Philipp Grubwieser ^1,2 Nina Boeck ³ Erika Kvalem Soto ³ Richard Hilbe ¹ Patrizia Moser ⁴ Markus Seifert ¹ Stefanie Dichtl ² Miriam Alisa Govrins ² Wilfried Posch ² Thomas Sonnweber ¹ Manfred Nairz ¹ Igor Theurl ¹ Zlatko Trajanoski ^3* Günter Weiss ^1,5*

• ¹ Department of Internal Medicine II, Infectious Diseases, Immunology, Rheumatology, Medical University of Innsbruck, Innsbruck, Tyrol, Austria
• ² Institute of Hygiene and Medical Microbiology, Medical University of Innsbruck, Innsbruck, Austria
• ³ Biocenter, Division of Bioinformatics, Medical University of Innsbruck, Innsbruck, Tyrol, Austria
• ⁴ INNPATH, Innsbruck Medical University Hospital, Innsbruck, Austria
• ⁵ Christian Doppler Laboratory for Iron Metabolism and Anemia Research, Medical University of Innsbruck, Innsbruck, Tyrol, Austria

Airway epithelial cells play a central role in the innate immune response to invading bacteria, yet adequate human infection models are lacking.
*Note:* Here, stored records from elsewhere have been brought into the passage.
Lemma add_trades_total (pf : price_fn F W) trades hist w p :
  price_total pf -> ledger p hist -> volume (hist ++ trades) < 2 ^ 63 ->
  grid (cp_timestamps p) -> Forall (fun t => t_timestamp t ∈ cp_timestamps p) trades ->
  (forall x y, x ∈ hist -> y ∈ trades -> t_timestamp x <= t_timestamp y) ->
  exists s', add_trades pf trades (w, p) = (s', Ok tt).
Proof.
  intros Hpf Hl Hv Hg Hts Hle. unfold add_trades. case_bool_decide as Hnil; [eauto|].
  rewrite (chronology_ok p hist trades Hl Hle).
  pose proof (np_unique_sorted (t_timestamp <$> trades)) as Hs.
  pose proof (np_unique_elem (t_timestamp <$> trades)) as Hel.
  pose proof (booking_order_perm trades) as Hperm. unfold booking_order in Hperm.
  destruct (np_unique (t_timestamp <$> trades)) as [|first instants].
  { destruct trades as [|y trades]; [done|]. exfalso. eapply not_elem_of_nil, Hel. left. }
  assert (forall t, t ∈ first :: instants -> t ∈ t_timestamp <$> trades) as Hin by (intros; by apply Hel).
  assert (forall x t, x ∈ hist -> t ∈ first :: instants -> t_timestamp x <= t) as Hle'.
  { intros x t Hx Ht. apply Hin, list_elem_of_fmap in Ht as (y & -> & Hy). by apply Hle. }
  rewrite volume_app, <- (volume_perm _ _ Hperm), <- volume_app in Hv.
  apply ledger_begin with (first := first) in Hl.
  assert (cp_timestamps (begin_trades p first) = cp_timestamps p) as Hgrid by done.
  revert Hl Hgrid. generalize (begin_trades p first). clear Hel Hperm Hnil Hle.
  revert hist w Hs Hin Hle' Hv. generalize (first :: instants). clear first instants.
  induction l as [|t l IH]; intros hist w Hs Hin Hle Hv p0 Hl Hgrid; [simpl; unfold mret, ST_ret; eauto|].
  rewrite by_instant_cons, app_assoc in Hv. simpl.
  destruct (book_trades_spec p0 hist trades t Hl) as (p1 & Hb & Hl1).
  { apply Hin; left. }
  { rewrite volume_app in Hv. pose proof (volume_nonneg (by_instant trades l)). lia. }
  { intros x Hx. apply Hle; [done|left]. }
  unfold mbind, ST_bind, add_trades_at. rewrite Hb. apply book_trades_same in Hb as [_ Hts1].
  rewrite Hgrid in Hts1.
  destruct (calc_net_pnl_total pf t w p1) as [[w2 p2] Hc]; [done|by rewrite Hts1| |].
  { rewrite Hts1. rewrite Forall_forall in Hts. specialize (Hin t ltac:(left)).
    apply list_elem_of_fmap in Hin as (y & -> & Hy). by apply Hts. }
  rewrite Hc. apply calc_net_pnl_same in Hc. apply StronglySorted_inv in Hs as [Hs Hall].
  eapply IH; [done|set_solver| |exact Hv|by eapply ledger_same|].
  - intros x t' Hx Ht'. rewrite Forall_forall in Hall. pose proof (Hall _ Ht').
    apply elem_of_app in Hx as [Hx|[Hx _]%list_elem_of_filter]; [|lia].
    pose proof (Hle x t Hx ltac:(left)). lia.
  - destruct Hc as (_ & -> & _). done.
Qed.

(** A late batch is refused before anything changes. *)
Lemma add_trades_late (pf : price_fn F W) trades hist w p x y :
  ledger p hist -> x ∈ hist -> y ∈ trades -> t_timestamp y < t_timestamp x ->
  add_trades pf trades (w, p)
    = ((w, p), Err (ValueError "trades can only be added with non-decreasing timestamps")).
Proof.
  intros Hl Hx Hy Hlt. unfold add_trades.
  rewrite bool_decide_false by (intros ->; by apply elem_of_nil in Hy).
  destruct (validate_trade_chronology p trades) as [[]|e] eqn:Hc.
  { pose proof (chronology_hist p trades hist Hl Hc x y Hx Hy). lia. }
  unfold validate_trade_chronology in Hc.
  rewrite bool_decide_false in Hc by (intros ->; by apply elem_of_nil in Hy).
  case_bool_decide as Hlen; [done|]. unfold sd_len in Hlen.
  destruct (last (sd_items (cp_trade_pnl p))) as [[k v]|] eqn:Hlast; cycle 1.
  { apply last_None in Hlast. by rewrite Hlast in Hlen. }
  rewrite (sd_peekitem_last _ _ Hlast) in Hc. simpl in Hc.
  pose proof (np_unique_elem (t_timestamp <$> trades)) as Hel.
  destruct (np_unique _) as [|t ts].
  - exfalso. eapply not_elem_of_nil, Hel. apply (list_elem_of_fmap_2 t_timestamp). exact Hy.
  - apply guard_bind_Err in Hc as [[_ <-]|[_ ?]]; done.
Qed.
End Acceptance.

(** ** Properties *)

(** After any history of accepted batches and valuations (under any price
    callback), the ledger's position at any instant is the sum of the quantities
    of the trades booked up to that instant, and its open lots are on one side
    and add up to the whole position. *)
Theorem ContractPNL_position `{PyFloat F} `{!Numpy F} `{!NumpyLaws F} `{SortedDictLaws D} {W}
    (p : ContractPNL F D) hist t :
  booked (W:=W) p hist ->
  position p t = Ok (sumZ (t_qty <$> filter (fun x => t_timestamp x <= t) hist)) /\
  sumZ (cp_open_qtys p) = sumZ (t_qty <$> hist) /\
  one_sided (lots_of (cp_open_qtys p) (cp_open_prices p)).
Proof.
  intros Hb%booked_ledger. split_and!; [by apply ledger_position|apply (lg_open _ _ Hb)|apply (lg_lots _ _ Hb)].
Qed.

(** Under a price callback that returns real numbers or NaN, the ledger
    accepts exactly the batches on its grid that are no earlier than what it has
    booked; a late batch is refused with [ValueError] and leaves the ledger as
    it was. *)
Theorem ContractPNL_add_trades_accepts `{PyFloat F} `{!Numpy F} `{!NumpyLaws F} `{SortedDictLaws D} {W}
    (pf : price_fn F W) (p : ContractPNL F D) hist trades w :
  booked (W:=W) p hist -> price_total pf -> sumZ (Z.abs ∘ t_qty <$> hist ++ trades) < 2 ^ 63 ->
  grid (cp_timestamps p) -> Forall (fun t => t_timestamp t ∈ cp_timestamps p) trades ->
  ((forall x y, x ∈ hist -> y ∈ trades -> t_timestamp x <= t_timestamp y) /\
   exists w' p', add_trades pf trades (w, p) = ((w', p'), Ok tt) /\
     booked (W:=W) p' (hist ++ booking_order trades)) \/
  ((exists x y, x ∈ hist /\ y ∈ trades /\ t_timestamp y < t_timestamp x) /\
   add_trades pf trades (w, p)
     = ((w, p), Err (ValueError "trades can only be added with non-decreasing timestamps"))).
Proof.
  intros Hb Hpf Hv Hg Hts. pose proof (booked_ledger _ _ Hb) as Hl.
  destruct (decide (Exists (fun x => Exists (fun y => t_timestamp y < t_timestamp x) trades) hist)) as [He|Hne].
  - right. apply Exists_exists in He as (x & Hx & (y & Hy & Hlt)%Exists_exists).
    split; [eauto 6|]. by eapply add_trades_late.
  - left. assert (forall x y, x ∈ hist -> y ∈ trades -> t_timestamp x <= t_timestamp y) as Hle.
    { intros x y Hx Hy. apply Z.nlt_ge. intros Hlt. apply Hne, Exists_exists. exists x. split; [done|].
      apply Exists_exists. eauto. }
    split; [done|]. destruct (add_trades_total pf trades hist w p Hpf Hl Hv Hg Hts Hle) as [[w' p'] Ha].
    exists w', p'. split; [done|]. by eapply booked_add.
Qed.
We utilized mucociliary-differentiated human airway organoids with direct access to the apical side of epithelial cells to model the initial phase of Pseudomonas aeruginosa respiratory tract infection. Immunofluorescence of infected organoids revealed that Pseudomonas aeruginosa invades the epithelial barrier and subsequently proliferates within the epithelial space. RNA sequencing analysis demonstrated that Pseudomonas infection stimulated innate antimicrobial immune responses, but specifically enhanced the expression of genes of the nitric oxide metabolic pathway. We demonstrated that activation of inducible nitric oxide synthase (iNOS) in airway organoids exposed bacteria to nitrosative stress, effectively inhibiting intraepithelial pathogen proliferation. Pharmacological inhibition of iNOS resulted in expansion of bacterial proliferation whereas a NO producing drug reduced bacterial numbers. iNOS expression was mainly localized to ciliated epithelial cells of infected airway organoids, which was confirmed in primary human lung tissue during Pseudomonas pneumonia. Our findings highlight the critical role of epithelial-derived iNOS in host defence against Pseudomonas aeruginosa infection. Furthermore, we describe a human tissue model that accurately mimics the airway epithelium, providing a valuable framework for systemically studying host-pathogen interactions in respiratory infections.